Across surveys and site-visit reflections, leadership mindset was the most frequently cited factor shaping district readiness for inclusive education. Districts consistently reported that beliefs and culture—rather than resources—posed the greatest barrier to inclusive education. In districts where leaders reinforced shared responsibility for students with disabilities and cultivated trust and collaboration across roles, inclusive practices were more likely to take hold and be sustained. Exposure to strong models through Demonstration Sites and Inclusion Academies helped accelerate these mindset shifts by allowing school and district leaders to see inclusive classrooms functioning effectively in real settings.

3

Data-Driven Planning and Continuous Improvement

Effective districts used data not only to diagnose challenges but also to guide strategic planning and monitor implementation. Inclusion Academy teams, for example, were required to use local data to develop actionable plans for expanding access to general education. Follow-up surveys show districts applying these approaches when analyzing student access patterns. Several districts also emphasized the importance of routinely sharing special education student-level outcome data with district and site leaders outside of special education, using data as a tool to build shared understanding and accountability for inclusive practices.
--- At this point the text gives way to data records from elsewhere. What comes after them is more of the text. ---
Lemma lg_range_beyond lg from to : lg_base lg <= lg_last lg < from -> lg_range lg from to = [].
Proof. intros H. unfold lg_range, slice. rewrite drop_ge; [by rewrite take_nil|]. unfold lg_last in H. lia. Qed.

Lemma lg_range_empty lg from : lg_range lg from (from - 1) = [].
Proof. unfold lg_range, slice. replace (Z.to_nat (from - 1 - from + 1)) with 0%nat by lia. done. Qed.

Lemma chunk_mono lg lg' s es :
  chunk lg s es -> lg_base lg' = lg_base lg -> lg_committed lg <= lg_committed lg' < 2 ^ 62 ->
  (forall idx e, idx <= lg_committed lg -> lg_lookup lg idx = Some e -> lg_lookup lg' idx = Some e) -> chunk lg' s es.
Proof.
  intros (H1 & H2 & H3 & H4 & H5 & Ha) Hb Hc Hl. split_and!; try done; try lia.
  intros k e He Hk. rewrite Hb in Hk. apply Hl; [|by apply Ha]. pose proof (lookup_lt_Some _ _ _ He). lia.
Qed.

(** Files of the list agree with the log. *)
Lemma chained_agrees lg (closed opened e1 ef e2 : list bytes) d f :
  lg_entries lg = closed ++ opened -> opened = e1 ++ ef ++ e2 -> start_idx f = lg_base lg + len closed + 1 + len e1 -> holds d f ef ->
  agrees lg (start_idx f) ef.
Proof.
  intros He Ho Hs Hh k e Hk Hb. unfold lg_lookup. destruct (Z.ltb_spec (lg_base lg) (start_idx f + Z.of_nat k)); [|lia].
  rewrite He, Ho. replace (Z.to_nat (start_idx f + Z.of_nat k - lg_base lg - 1)) with (length closed + (length e1 + k))%nat by lia.
  rewrite lookup_app_r, Nat.add_comm, Nat.add_sub by lia. rewrite lookup_app_r, Nat.add_comm, Nat.add_sub by lia.
  rewrite lookup_app_l; [done|]. by apply lookup_lt_Some in Hk.
Qed.
(** A cut within a file. *)
Lemma truncate_part w lg idx fs1 f fs2 closed e1 ef e2 :
  ledger_ok w lg -> from_option (fun r => r <= idx) True (recovery_start_idx (lw_ledger w)) -> lg_committed lg <= idx < lg_last lg ->
  cut_at (lw_disk w) (lw_ledger w) lg idx fs1 f fs2 closed e1 ef e2 -> idx + 1 <> start_idx f ->
  exists w', truncate idx w = (w', Ret tt) /\ ledger_ok w' (lg <| lg_entries := take (Z.to_nat (idx - lg_base lg)) (lg_entries lg) |>).
Proof.
  intros Hall Hrecidx Hidx Hcut Hpart. pose proof Hall as (Hok & Hlast & Hcom & Hreq & Hset & Hrec). destruct (cut_files _ _ _ _ _ _ _ _ _ _ _ Hok Hcut) as (Hnd & Hin & Hgood).
  destruct Hcut as (Hfs & He & Hcl & Hcov & H1 & Hst & Hh & Hne & H2 & Hi & Hfrom & Hto & Hnc). pose proof (h_start _ _ _ Hh) as Hsf. pose proof (h_last _ _ _ Hh) as Hlf.
  pose proof (file_holds_last _ _ _ Hh) as Hlastf.
  rewrite (truncate_eq w lg idx fs1 f fs2) by done. set (w0 := w <| lw_ledger := (lw_ledger w) <| require_new_file := true |> |>).
  destruct (truncate_holds _ f ef idx Hh (Hnc f ltac:(by left)) ltac:(lia)) as (f' & Ht & Hh' & Hc' & Hk). pose proof Hk as (Hk1 & Hk2 & Hk3 & Hk4 & Hk5 & Hk6).
  set (ef' := take (Z.to_nat (idx - start_idx f + 1)) ef) in *. set (d1 := set_contents (file f) (image false ef') (lw_disk w)) in *.
  assert (len ef' = idx - start_idx f + 1) as Hlen by (unfold ef'; rewrite length_take; lia).
  unfold mbind, ST_bind. rewrite (truncate_step w0 idx fs1 f fs2 f' d1) by done.
  rewrite (truncate_rest fs2 (fs1 ++ [f']) _ (start_idx f + len ef) e2 idx); [|done| |by inversion Hnd|]; cycle 1.
  { apply (chained_frame (lw_disk w)); [done| |unfold d1; cbn; by rewrite length_set]. intros g Hg. unfold d1. cbn. rewrite contents_set by apply Hh. rewrite decide_False; [done|].
    intros E. apply (distinct_inode _ _ _ fs1 f fs2 g Hok Hfs); [by right|done]. }
  { intros g Hg. apply Hgood. by right. }
  eexists. split; [reflexivity|].
  assert (take (Z.to_nat (idx - lg_base lg)) (lg_entries lg) = closed ++ e1 ++ ef') as ->.
  { rewrite He. assert (ef ++ e2 = ef' ++ drop (Z.to_nat (idx - start_idx f + 1)) ef ++ e2) as -> by (unfold ef'; by rewrite app_assoc, take_drop).
    replace (closed ++ e1 ++ ef' ++ drop (Z.to_nat (idx - start_idx f + 1)) ef ++ e2) with ((closed ++ e1 ++ ef') ++ drop (Z.to_nat (idx - start_idx f + 1)) ef ++ e2) by (by rewrite <- !app_assoc).
    replace (Z.to_nat (idx - lg_base lg)) with (length (closed ++ e1 ++ ef')) by (rewrite !length_app; lia). apply take_app_length. }
  set (lg' := lg <| lg_entries := closed ++ e1 ++ ef' |>).
  assert (disk_ok (remove_names (ledger_dir (lw_ledger w)) fs2 (lw_disk w)) ((lw_ledger w) <| files := fs1 ++ [f] |>) (lg <| lg_entries := closed ++ e1 ++ ef |>)) as Hok1.
  { apply (disk_ok_drop _ _ lg (fs1 ++ [f]) fs2 closed (e1 ++ ef) e2); try done.
    - by rewrite Hfs, <- app_assoc.
    - intros g Hg. apply Hnc. by right.
    - by rewrite He, <- app_assoc.
    - apply chained_app. exists e1, ef. split_and!; try done. cbn. exists ef, []. by rewrite app_nil_r.
    - rewrite length_app. lia. }
  assert (lg_last lg' = idx) as Hl'. { unfold lg', lg_last. cbn. rewrite !length_app. lia. }
  split; cbn.
  - assert (disk_ok (set_contents (file f) (image false ef') (remove_names (ledger_dir (lw_ledger w)) fs2 (lw_disk w)))
      ((lw_ledger w) <| files := fs1 ++ [f] |> <| files := fs1 ++ [f'] |>) lg') as Hok2; [|by destruct Hok2; split].
    apply (disk_ok_update _ _ _ lg' fs1 f f' _ closed e1 ef' Hok1); try done.
    + apply Hnc. by left.
    + replace lg' with (lg <| lg_entries := closed ++ e1 ++ ef |> <| lg_entries := closed ++ e1 ++ ef' |>) by done. apply (extends_take (lg <| lg_entries := closed ++ e1 ++ ef |>) (closed ++ e1 ++ ef') (drop (Z.to_nat (idx - start_idx f + 1)) ef)).
      * cbn. unfold ef'. by rewrite <- !app_assoc, take_drop.
      * cbn. rewrite !length_app. lia.
      * apply (lo_bound _ _ _ Hok1).
    + by apply (chained_frame (lw_disk w)).
    + apply (covered_frame (lw_disk w) _ _ lg); [done..|]. intros name i v Hn Hv. exists i. apply remove_names_lookup. split; [done|].
      intros g Hg [= E]. pose proof (written_not_chunk _ _ _ g _ _ i v Hok (Hin g ltac:(by right)) (Hnc g ltac:(by right)) Hn Hv) as Hng.
      apply Hng. destruct (lo_files _ _ _ Hok g (Hin g ltac:(by right))) as (_ & _ & Hgi & _). cbn in Hn. rewrite E in Hn. congruence.
    + intros E. rewrite E in Hlen. cbn in Hlen. lia.
    + apply (holds_disk d1); done.
  - split; [done|]. split; [done|]. split; [by rewrite last_snoc|]. split.
    + intros g [Hg| ->%list_elem_of_singleton]%elem_of_app Hgl; [apply Hset; [rewrite Hfs; apply elem_of_app; by left|done]|].
      rewrite (file_holds_last _ _ _ Hh'), Hk2 in Hgl. lia.
    + destruct (recovery_start_idx (lw_ledger w)); cbn in *; [lia|]. intros g [Hg| ->%list_elem_of_singleton]%elem_of_app.
      * apply Hrec. rewrite Hfs. apply elem_of_app. by left.
      * rewrite Hk6. by apply Hrec, Hin; left.
Qed.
Districts that engaged in recurring data review were better able to refine their practices, adjust supports, and maintain momentum throughout the year.

4

Cross-Role Collaboration and Shared Leadership

Sustained improvement was evident in districts that built strong collaborative structures fostering coherence across general and special education, site and district leadership, SELPAs, and COEs. SIP’s multirole teaming model helped districts develop shared language, coordinate supports, and align improvement plans across levels of the organization. Follow-up surveys show many districts maintaining this cross-role structure to form inclusive education workgroups, expand co-teaching partnerships, strengthen professional learning, and embed inclusive practices within districtwide planning processes.

Policy Implications for California

Findings from the SIP evaluation point to several opportunities for state policymakers to strengthen and scale inclusive practices across California. While participating districts demonstrated meaningful progress when provided with targeted support, sustained and statewide improvement will require policy actions that reinforce the conditions that can advance inclusive education.

Strengthen Coherence and Shared Accountability Within the SSOS

Data from SIP indicate that cross-role and cross-agency collaboration is a foundational condition for inclusive education. State policy could support this work further by formalizing shared planning structures, common improvement tools, and joint accountability across SSOS partners—including COEs, SELPAs, the California Collaborative for Educational Excellence, and the CDE. Clarifying roles, aligning technical assistance, and establishing shared expectations for inclusive practice within differentiated assistance and CIM supports would potentially reduce fragmentation and ensure that inclusive education is embedded within broader efforts to improve schools rather than treated as a separate initiative.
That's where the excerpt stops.